On peut vulgariser des contenus philosophiques, mais expliquer ce que d’autres ont pensé ne suffit pas : à mon avis, la philosophie ne vaut une heure de peine que si elle nous permet de formuler des réponses à des questions que nous nous posions. Ou même mieux : si elle nous fait découvrir l’importance de questions que nous ne nous étions jamais posées.

Henri de Monvallier : Le modèle de l’université populaire me semble être une forme intéressante de vulgarisation, qui articule de vrais contenus de connaissance en les rendant accessibles au plus grand nombre. Et la présence dans les médias, comme sur les plate-formes de vidéos en ligne (les conférences de mon UP sont sur YouTube), n’est pas à mépriser. Le problème n’est pas d’aller dans les médias, mais d’y aller pour dire quelque chose qu’on n’entend pas d’habitude, et de le dire dans une émission où notre parole peut être audible.

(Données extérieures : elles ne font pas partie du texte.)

(* ===== verification/OutboxDrain.v ===== *)
(** The drain of the durable outbox: queued mutations go out in chunks, in
    order, one chunk at a time; each unit's answer settles it, and what is not
    answered is queued again: packages/client/src/outbox-drain.ts, with its
    host in client.ts.

    The asynchronous steps of the drain (leadership, the load of the queue, a
    wake-up, the continuation after the baseline, the backoff timer) are events
    of their own, in any order.

    Runs of a client with its drain: the invariants of the client hold over
    them. *)
From Stdlib Require Import ZArith Lia.
From stdpp Require Import base list strings sets.
From S2P Require Import Prelude JsBase JsText Values ValuesJson DocStore StateRes RowDiff ReadIndex SyncProtocol ClientState Reconciler ClientSession ClientInvariant ClientRun ClientSettle.
#[local] Open Scope stm_scope.

(** * The host: client.ts *)

Definition is_drainable (e : pending) : bool :=
  negb (is_none (pm_clientId e)) && negb (is_none (pm_seq e)) && pm_durable e && (is_unsent (pm_status e) || is_parked (pm_status e)).
Definition compare_order (a b : pending) : comparison := default 0 (pm_order a) ?= default 0 (pm_order b).
Definition drainableEntries (k : client) : list pending :=
  js_sort compare_order (base.filter (fun e => is_drainable e = true) (client_log_entries k)).

Definition status_op (e : pending) (inflight : bool) (k : client) : client :=
  match pm_clientId e, pm_seq e with Some c, Some q => outbox_do (ObStatus c q inflight) k | _, _ => k end.
(** The entry object may have left the log. *)
Definition drain_setStatus (inflight : bool) (e : pending) (k : client) : client :=
  let st := if inflight then Inflight else Unsent in
  status_op e inflight (match log_get k (pm_requestId e) with Some e' => log_add k (with_status e' st) | None => k end).

Definition entry_ref (e : option pending) : option (jsstr * Z) :=
  e ← e; c ← pm_clientId e; q ← pm_seq e; Some (c, q).

Definition hasUndeliveredSubscription (k : client) : bool := existsb (fun s => negb (q_answered s)) (subs_by_id k).

Section host.
Context `{JsHost}.

Definition drainSettleApplied (rid : jsstr) (v : value) (replayed : bool) (ts : option Z) (now : Z) (k : client) : client :=
  let e := log_get k rid in
  let k := resolvePending rid v k in
  let k := match entry_ref e with Some (c, q) => outbox_do (ObDequeue c q) k | None => k end in
  match e with
  | None => k
  | Some _ => if replayed then dropAfterBaseline rid k else onMutationSuccess rid ts now k
  end.

Definition drainSettleTerminal (rid : jsstr) (code : option jsstr) (message : jsstr) (k : client) : client :=
  let e := log_get k rid in
  let hadAwaiter := has_callback k rid in
  let k := rejectPending rid (RejectServer message code) k in
  let k := match entry_ref e with Some (c, q) => outbox_do (ObMarkFailed c q message code) k | None => k end in
  let k := onMutationFailure rid k in
  if hadAwaiter then k
  else notifyMutationFailed (x ← e; pm_clientId x) (x ← e; pm_seq x)
         (match e with Some x => pm_udfPath x | None => js "unknown" end) message code k.
End host.

(** * outbox-drain.ts *)

Inductive poison_policy := Skip | Pause.
#[global] Instance poison_policy_eq_dec : EqDecision poison_policy.
Proof. solve_decision. Defined.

Je trouve aussi qu’il faut avoir le courage d’exprimer des idées que n’aiment pas entendre les professeurs de philosophie, notamment quand on touche à la représentation qu’ils se font de leur discipline… Faut-il par exemple encore enseigner la philosophie en classe de terminale ? Cela sert-il encore réellement à quelque chose ? Comme je pense qu’après ce livre sur les imposteurs, je ne me suis pas encore fait assez d’ennemis, j’ai décidé de m’attaquer à cette question dans un essai à paraître dans un an, et que j’ai intitulé provisoirement L’avenir d’une désillusion.

Thibault Isabel : Tout un programme, en effet ! Merci à tous les deux.

 

Monvallier Rousseau

Henri de Monvallier et Nicolas Rousseau, Les imposteurs de la philo. Nouveaux sophistes et filousophes, Préface de Michel Onfray, Le Passeur éditeur, 2019, 208 p., 19€.

 

 

 

[1] « Les Trois oxymores de Miami Vice », série d’été en quatre parties pour le site <deuxflicsamiami.fr>.